The Investment Company Act of 1940 Act, as amended, (the "1940 Act") provides that a transaction that results in a "change in control" of an investment adviser causes any investment management agreement between that investment adviser and a registered investment company to be "assigned," which in turn results in the automatic termination of the investment management agreement. As a result, the investment management agreement between the Fund and DHCM will automatically terminate upon the closing of the transaction. In order for DHCM to continue to provide investment management services to the Fund after the transaction, shareholders are required by the 1940 Act to approve a new investment management agreement with DHCM.

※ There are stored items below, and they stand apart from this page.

(** One public print per match.  For the fills the executor captures of a command, the
    trade tape shows the trades of the match result one by one, in order, each once and
    under its own id, with the trade's price and quantity, the maker's venue order id and
    the taker's. *)
Theorem one_print_per_match x ctx tr v a o fs c symbol ts :
  has_ty u64 (ctx_sequence ctx) → build_fills x ctx tr v a o fs = Ok c →
  Forall2 (prints_match x ctx v symbol ts) (mr_trades (tr_match_result tr))
    (pair_trades (cf_fills c) symbol ts) ∧
  NoDup (omap (λ p, match p with WsTrade id _ _ _ _ _ _ => Some id | _ => None end)
           (pair_trades (cf_fills c) symbol ts)).
Proof.
  intros Hs (Hf & _ & _)%build_fills_spec. unfold pair_trades.
  destruct (foldl pair_step ([], ∅) (cf_fills c)) as [order m] eqn:E.
  destruct (pair_fold _ _ _ _ _ _ _ _ _ symbol ts _ _ _ _ Hs Hf (λ _ _, lookup_empty _) E)
    as (_ & ids & prints & -> & Hnd & _ & Hpr & HF). cbn [app]. rewrite Hpr. split; [done|].
  rewrite <-Hpr. clear -Hnd. induction Hnd as [|id ids Hid Hnd IH]; cbn; [constructor|].
  destruct (trade_of symbol ts m id) as [p|] eqn:Hp; cbn; [|done].
  apply trade_of_id in Hp as (? & ? & ? & ? & ->). constructor; [|done].
  intros (p & (id' & Hid' & Hp)%list_elem_of_omap & Hi)%list_elem_of_omap.
  apply trade_of_id in Hp as (? & ? & ? & ? & ->). by injection Hi as ->.
Qed.
End prints.
(** The hash work of a rejected login; only the cached dummy changes. *)
Definition run_login_timing_dummy (salt : Z) (r : AccountRegistry) : AccountRegistry :=
  match reg_login_timing_dummy r with
  | Some _ => r
  | None =>
      with_dummy (Some (argon_hash (reg_hasher r) salt FIX_LOGIN_TIMING_DUMMY)) r
  end.

Definition verify_fix_password (salt : Z) (fix_username password : string)
    (r : AccountRegistry) : AccountRegistry * FixLoginOutcome :=
  match reg_by_fix_username r !! fix_username with
  | None => (run_login_timing_dummy salt r, LoginRejected)
  | Some account_id =>
      match reg_by_id r !! account_id with
      | None => (run_login_timing_dummy salt r, LoginRejected)
      | Some entry =>
          match cr_password_hash (acc_credentials entry) with
          | None => (run_login_timing_dummy salt r, LoginRejected)
          | Some stored_hash =>
              match verify_password (reg_hasher r) salt password stored_hash with
              | Ok Verified => (r, Authenticated account_id (acc_permissions entry))
              | Ok (VerifiedRehash fresh) =>
                  (with_by_id
                     (alter (with_password_hash fresh) account_id (reg_by_id r)) r,
                   Authenticated account_id (acc_permissions entry))
              | Ok RejectedPassword | Err _ => (r, LoginRejected)
              end
          end
      end
  end.

Section admission.
Context {R : Type} `{!RevocationOracle R}.

(** [Some(current) if claims.revocation_epoch >= current]. *)
Definition epoch_current (oracle : R) (claims : Claims) : bool :=
  match current_revocation_epoch oracle (cl_sub claims) with
  | Some current => current <=? cl_revocation_epoch claims
  | None => false
  end.

Definition check_limit (key : RateLimitKey) (ck : Clocks) (a : AuthService) :
    AuthService * RateLimitDecision :=
  let '(rl, decision) :=
    check_and_record_status key (ck_now ck) (ck_sweep ck) (as_rate_limiter a) in
  (with_limiter rl a, decision).
(** ** Tickets *)

Inductive TicketEvent :=
  | Minting (claims : Claims) (now : Z) (random : option (list Z)) (r : result VenueError string)
  | Redemption (ticket : string) (now : Z) (r : option Claims).

Inductive TicketOp :=
  | OpMint (claims : Claims) (now : Z) (random : option (list Z))
  | OpRedeem (ticket : string) (now : Z).

Definition ticket_op_now (op : TicketOp) : Z :=
  match op with OpMint _ now _ => now | OpRedeem _ now => now end.

Definition ticket_step (s : WsTicketStore * list TicketEvent) (op : TicketOp) :
    WsTicketStore * list TicketEvent :=
  match op with
  | OpMint c now random =>
      let '(st, r) := mint_ticket c now random s.1 in (st, s.2 ++ [Minting c now random r])
  | OpRedeem t now => let '(st, r) := redeem t now s.1 in (st, s.2 ++ [Redemption t now r])
  end.

(** The claims a ticket stands for, and until when, by the history alone: the last
    successful mint of it, unless it was presented since. *)
Fixpoint outstanding (t : string) (h : list TicketEvent) : option (Claims * Z) :=
  match h with
  | [] => None
  | Redemption t' _ _ :: h => if String.eqb t' t then None else outstanding t h
  | Minting c now _ (Ok t') :: h =>
      if String.eqb t' t then Some (c, now + WS_TICKET_TTL_SECS) else outstanding t h
  | Minting _ _ _ (Err _) :: h => outstanding t h
  end.

(** The store holds what is outstanding and not expired by the last reading [now]. *)
Record ticket_inv (s : WsTicketStore) (h : list TicketEvent) (now max : Z) : Prop := {
  ti_max : ts_max_tickets s = max;
  ti_size : Z.of_nat (size (ts_tickets s)) ≤ max;
  ti_sound : ∀ t e, ts_tickets s !! t = Some e →
    outstanding t (rev h) = Some (te_claims e, te_expires_at_secs e);
  ti_complete : ∀ t c x, outstanding t (rev h) = Some (c, x) → now < x →
    ts_tickets s !! t = Some {| te_claims := c; te_expires_at_secs := x |};
}.

Lemma ticket_sweep_inv s h now now' max :
  ticket_inv s h now max → now ≤ now' → ticket_inv (sweep_tickets now' s) h now' max.
Proof.
  intros [I1 I2 I3 I4] Hn. split; cbn; [done| | |].
  - etrans; [|exact I2]. apply inj_le. rewrite <-!size_dom. apply subseteq_size, dom_filter_subseteq.
  - intros t e [He _]%map_lookup_filter_Some. by apply I3.
  - intros t c x Ho Hx. apply map_lookup_filter_Some. split; [|done]. apply I4; [done|lia].
Qed.

Lemma ticket_step_inv s h op now max :
  ticket_inv s h now max → now ≤ ticket_op_now op → 1 ≤ max →
  let s' := ticket_step (s, h) op in ticket_inv s'.1 s'.2 (ticket_op_now op) max.
Proof.
  intros I Hn Hmax. destruct op as [c t0 random|t t0]; cbn [ticket_step ticket_op_now fst snd] in *.
  - unfold mint_ticket. destruct (checked_add u64 t0 WS_TICKET_TTL_SECS) as [x|] eqn:Hx.
    2: { destruct I as [I1 I2 I3 I4]. split; cbn; rewrite ?rev_unit; cbn; eauto.
         intros t c' x' Ho Hlt. apply I4; [done|lia]. }
    apply narrow_Some in Hx as [-> _].
    destruct (mint_opaque_ticket random) as [tk|e].
    2: { destruct I as [I1 I2 I3 I4]. split; cbn; rewrite ?rev_unit; cbn; eauto.
         intros t c' x' Ho Hlt. apply I4; [done|lia]. }
    pose proof (ticket_sweep_inv _ _ _ _ _ I Hn) as [I1 I2 I3 I4].
    destruct (Z.leb_spec (ts_max_tickets (sweep_tickets t0 s))
      (Z.of_nat (size (ts_tickets (sweep_tickets t0 s))))) as [Hf|Hf]; cbn [fst snd].
    { split; rewrite ?rev_unit; cbn [outstanding]; done. }
    rewrite I1 in Hf. split; rewrite ?rev_unit; cbn [outstanding ts_tickets with_tickets]; [done|..].
    + rewrite map_size_insert. unfold id. case_match; lia.
    + intros t e. destruct (String.eqb_spec tk t) as [<-|Hne].
      * rewrite lookup_insert_eq. by intros [= <-].
      * rewrite lookup_insert_ne by done. apply I3.
    + intros t c' x'. destruct (String.eqb_spec tk t) as [<-|Hne].
      * rewrite lookup_insert_eq. by intros [= <- <-].
      * rewrite lookup_insert_ne by done. apply I4.
  - destruct I as [I1 I2 I3 I4]. unfold redeem.
    destruct (ts_tickets s !! t) as [e|] eqn:He; cbn [fst snd];
      (split; rewrite ?rev_unit; cbn [outstanding ts_tickets with_tickets ts_max_tickets]; [done|..]).
    + rewrite map_size_delete, He. cbn. lia.
    + intros t' e'. destruct (String.eqb_spec t t') as [<-|Hne].
      * by rewrite lookup_delete_eq.
      * rewrite lookup_delete_ne by done. apply I3.
    + intros t' c x. destruct (String.eqb_spec t t') as [<-|Hne]; [done|].
      rewrite lookup_delete_ne by done. intros. apply I4; [done|lia].
    + done.
    + intros t' e'. destruct (String.eqb_spec t t') as [<-|Hne]; [congruence|apply I3].
    + intros t' c x. destruct (String.eqb_spec t t') as [<-|Hne]; [done|].
      intros. apply I4; [done|lia].
Qed.

(** What a presentation of ticket [t] at [now] must yield after the history [h]. *)
Definition presented (h : list TicketEvent) (t : string) (now : Z) : option Claims :=
  match outstanding t (rev h) with
  | Some (c, x) => if now <? x then Some c else None
  | None => None
  end.

Lemma redeem_presented s h now max t now' :
  ticket_inv s h now max → now ≤ now' → (redeem t now' s).2 = presented h t now'.
Proof.
  intros [_ _ I3 I4] Hn. unfold redeem, presented.
  destruct (ts_tickets s !! t) as [e|] eqn:He; cbn.
  - by rewrite (I3 _ _ He).
  - destruct (outstanding t (rev h)) as [[c x]|] eqn:Ho; [|done].
    destruct (Z.ltb_spec now' x); [|done]. rewrite (I4 _ _ _ Ho) in He; [done|lia].
Qed.

Definition ticket_run (max_tickets : Z) (ops : list TicketOp) : WsTicketStore * list TicketEvent :=
  foldl ticket_step (WsTicketStore_new max_tickets, []) ops.

Definition presentations_ok (h : list TicketEvent) : Prop :=
  ∀ h1 t now r h2, h = h1 ++ Redemption t now r :: h2 → r = presented h1 t now.

Lemma ticket_run_inv s h now max ops :
  ticket_inv s h now max → presentations_ok h → 1 ≤ max →
  StronglySorted Z.le (now :: (ticket_op_now <$> ops)) →
  ∃ now', let r := foldl ticket_step (s, h) ops in
    ticket_inv r.1 r.2 now' max ∧ presentations_ok r.2.
Proof.
  intros I Hp Hmax Hs. revert s h now I Hp Hs.
  induction ops as [|op ops IH]; intros s h now I Hp Hs; [by exists now|].
  apply StronglySorted_inv in Hs as [Hs Hle]. apply Forall_cons in Hle as [Hle _].
  pose proof (ticket_step_inv _ _ op _ _ I Hle Hmax) as I'. cbn [foldl].
  assert (presentations_ok (ticket_step (s, h) op).2) as Hp'.
  { destruct op as [c t0 random|t t0]; cbn [ticket_step fst snd ticket_op_now] in *.
    - destruct (mint_ticket c t0 random s) as [st r']. cbn. intros h1 t now1 r h2 E.
      destruct h2 as [|ev h2 _] using rev_ind; [by apply app_inj_tail in E as [_ E]|].
      rewrite app_comm_cons, (assoc_L (++)) in E. apply app_inj_tail in E as [-> _]. by eapply Hp.
    - pose proof (redeem_presented _ _ _ _ t t0 I Hle) as Hr.
      destruct (redeem t t0 s) as [st r']. cbn in *. intros h1 t1 now1 r h2 E.
      destruct h2 as [|ev h2 _] using rev_ind.
      + by apply app_inj_tail in E as [-> [= -> -> ->]].
      + rewrite app_comm_cons, (assoc_L (++)) in E. apply app_inj_tail in E as [-> _]. by eapply Hp. }
  destruct (ticket_step (s, h) op) as [s1 h1]. by apply (IH s1 h1 (ticket_op_now op)).
Qed.

(** A WebSocket ticket admits once and in time.  Over any sequence of mints and
    presentations with a clock that does not go back: a presentation is honoured exactly
    when the ticket was minted, has not been presented since, and is within its thirty
    seconds, and it then yields the claims it was minted for; and the store never holds
    more than its ceiling. *)
Theorem ws_ticket_single_use max_tickets ops :
  StronglySorted Z.le (ticket_op_now <$> ops) →
  let s := ticket_run max_tickets ops in
  Z.of_nat (size (ts_tickets s.1)) ≤ Z.max max_tickets 1 ∧
  (∀ h1 t now r h2, s.2 = h1 ++ Redemption t now r :: h2 → r = presented h1 t now).
Proof.
  intros Hs. set (now := match ops with op :: _ => ticket_op_now op | [] => 0 end).
  destruct (ticket_run_inv (WsTicketStore_new max_tickets) [] now (Z.max max_tickets 1) ops)
    as (now' & I & Hp).
  - split; cbn; [done|rewrite map_size_empty; lia|intros t e; by rewrite lookup_empty|done].
  - intros h1 t n r h2 E. by destruct h1.
  - lia.
  - subst now. destruct ops as [|op ops]; [repeat constructor|]. constructor; [done|].
    apply StronglySorted_inv in Hs as [_ Hs]. by constructor.
  - split; [apply (ti_size _ _ _ _ I)|done].
Qed.

(** ** FIX logins *)

Inductive RegistryOp :=
  | OpProvision (salt : Z) (p : AccountProvision)
  (** The insertion of an account hashed earlier, under other cost parameters. *)
  | OpRestore (h : Argon2Hasher) (salt : Z) (p : AccountProvision)
  | OpLogin (salt : Z) (username password : string)
  | OpRevoke (id : AccountId).

Definition restore_account (h : Argon2Hasher) (salt : Z) (p : AccountProvision)
    (r : AccountRegistry) : AccountRegistry * result AuthError unit :=
  match ap_fix_password p ≫= argon_hash h salt with
  | password_hash =>
      insert_account
        {| acc_id := ap_id p; acc_owner := ap_owner p; acc_permissions := ap_permissions p;
           acc_credentials :=
             {| cr_fix_username := ap_fix_username p; cr_password_hash := password_hash;
                cr_fix_comp_ids := ap_fix_comp_ids p |};
           acc_revocation_epoch := 0 |} r
  end.

(** The registry, and the provisions it accepted. *)
Definition registry_step (s : AccountRegistry * list AccountProvision) (op : RegistryOp) :
    AccountRegistry * list AccountProvision :=
  match op with
  | OpProvision salt p =>
      match provision_account salt p s.1 with
      | (r, Ok _) => (r, p :: s.2)
      | (r, Err _) => (r, s.2)
      end
  | OpRestore h salt p =>
      match restore_account h salt p s.1 with
      | (r, Ok _) => (r, p :: s.2)
      | (r, Err _) => (r, s.2)
      end
  | OpLogin salt u p => ((verify_fix_password salt u p s.1).1, s.2)
  | OpRevoke id => ((revoke id s.1).1, s.2)
  end.

(** The stored hash is one of the provisioned password under the pepper. *)
Definition hash_for (pepper password hash : option string) : Prop :=
  match password, hash with
  | Some p, Some phc => ∃ h salt, ah_pepper h = pepper ∧ argon_hash h salt p = Some phc
  | None, None => True
  | _, _ => False
  end.

Record login_inv (r : AccountRegistry) (accepted : list AccountProvision) : Prop := {
  li_username : ∀ u id, reg_by_fix_username r !! u = Some id →
    ∃ p, p ∈ accepted ∧ ap_fix_username p = Some u ∧ ap_id p = id;
  li_accepted : ∀ p, p ∈ accepted →
    (∀ u, ap_fix_username p = Some u → reg_by_fix_username r !! u = Some (ap_id p)) ∧
    ∃ e, reg_by_id r !! ap_id p = Some e ∧ acc_permissions e = ap_permissions p ∧
      hash_for (ah_pepper (reg_hasher r)) (ap_fix_password p)
        (cr_password_hash (acc_credentials e));
  li_unique : ∀ p q, p ∈ accepted → q ∈ accepted → ap_id p = ap_id q → p = q;
}.

(** Replacing an account by one with the same permissions and a hash of the same password. *)
Lemma login_inv_replace r accepted id e e' m :
  login_inv r accepted → reg_by_id r !! id = Some e → acc_permissions e' = acc_permissions e →
  (∀ pw, hash_for (ah_pepper (reg_hasher r)) pw (cr_password_hash (acc_credentials e)) →
         hash_for (ah_pepper (reg_hasher r)) pw (cr_password_hash (acc_credentials e'))) →
  m = <[id := e']> (reg_by_id r) → login_inv (with_by_id m r) accepted.
Proof.
  intros [I1 I2 I3] He Hp Hh ->. split; cbn; [done| |done].
  intros p Hin. destruct (I2 p Hin) as [Hu (e0 & He0 & Hp0 & Hh0)]. split; [done|].
  destruct (decide (ap_id p = id)) as [Hid|Hid].
  - exists e'. rewrite Hid, lookup_insert_eq. rewrite Hid, He in He0. injection He0 as <-.
    split_and!; [done|congruence|by apply Hh].
  - exists e0. by rewrite lookup_insert_ne.
Qed.

Lemma restore_login_inv h salt p r accepted :
  login_inv r accepted → ah_pepper h = ah_pepper (reg_hasher r) →
  ∀ r' x, restore_account h salt p r = (r', x) →
  login_inv r' (match x with Ok _ => p :: accepted | Err _ => accepted end).
Proof.
  intros I Hpep r' x. unfold restore_account.
  assert (hash_for (ah_pepper (reg_hasher r)) (ap_fix_password p)
    (ap_fix_password p ≫= argon_hash h salt)) as Hph.
  { destruct (ap_fix_password p) as [pw|]; [|done]. cbn.
    destruct (argon_hash_total h salt pw) as [phc Hphc]. rewrite Hphc. cbn. by exists h, salt. }
  set (a := Build_Account _ _ _ _ _). unfold insert_account.
  destruct (is_market_maker_account (acc_id a)); [by intros [= <- <-]|].
  destruct (acc_owner a =? MARKET_MAKER_OWNER); [by intros [= <- <-]|].
  case_bool_decide as Hd; [by intros [= <- <-]|]. apply eq_None_not_Some in Hd. cbn in Hd.
  destruct I as [I1 I2 I3].
  assert (∀ q, q ∈ accepted → ap_id q ≠ ap_id p) as Hne.
  { intros q Hq E. destruct (I2 q Hq) as [_ (e & He & _)]. congruence. }
  assert (∀ rr, reg_by_id rr = <[ap_id p := a]> (reg_by_id r) →
    (∀ u id, reg_by_fix_username rr !! u = Some id →
       (ap_fix_username p = Some u ∧ ap_id p = id) ∨ reg_by_fix_username r !! u = Some id) →
    (∀ u id, reg_by_fix_username r !! u = Some id → reg_by_fix_username rr !! u = Some id) →
    (∀ u, ap_fix_username p = Some u → reg_by_fix_username rr !! u = Some (ap_id p)) →
    reg_hasher rr = reg_hasher r → login_inv rr (p :: accepted)) as Hins.
  { intros rr Hid Hu1 Hu2 Hu3 Hh. split; rewrite ?Hh.
    - intros u id [[? ?]|Hl]%Hu1; [exists p; split; [by left|done]|].
      destruct (I1 _ _ Hl) as (q & Hq & ?). exists q. split; [by right|done].
    - intros q [->|Hq]%elem_of_cons.
      + split; [done|]. exists a. by rewrite Hid, lookup_insert_eq.
      + destruct (I2 q Hq) as [Hqu (e & He & Hpe & Hhe)]. split; [eauto|]. exists e.
        rewrite Hid, lookup_insert_ne; [done|]. intros E. by apply (Hne q Hq).
    - intros q1 q2 [->|H1]%elem_of_cons [->|H2]%elem_of_cons E; [done| | |by apply I3].
      + by destruct (Hne q2 H2).
      + by destruct (Hne q1 H1). }
  cbn [acc_credentials cr_fix_username a]. destruct (ap_fix_username p) as [u|] eqn:Hu.
  - case_bool_decide as Hdu; intros [= <- <-]; [done|]. apply eq_None_not_Some in Hdu.
    apply Hins; cbn; [done|..].
    + intros u' id [[<- <-]|[_ Hl]]%lookup_insert_Some; [by left|by right].
    + intros u' id Hl. rewrite lookup_insert_ne; [done|congruence].
    + intros u' [= <-]. by rewrite lookup_insert_eq.
    + done.
  - intros [= <- <-]. apply Hins; cbn; try done. by right.
Qed.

In anticipation of the transaction described above, the Board of Trustees of the Fund, including the trustees who are not "interested persons" as that term is defined in the 1940 Act, (i) approved a new investment management agreement with DHCM; (ii) nominated nine individuals for election to serve as trustees on the new Board of Trustees of the Fund; and (iii) authorized a special shareholder meeting at which shareholders of the Fund will be asked to approve the new investment management agreement and elect the nominees. If approved by shareholders, the new investment management agreement and Board of Trustees will be effective upon the closing of the transaction. Three of the current Trustees of the Fund will continue to serve as emeritus trustees after the closing.
The new investment management agreement is identical in all material respects to the current investment management agreement, except for the commencement and renewal dates. The transaction is not expected to result in any change in the portfolio management of the Fund or in the Fund's investment objectives or policies.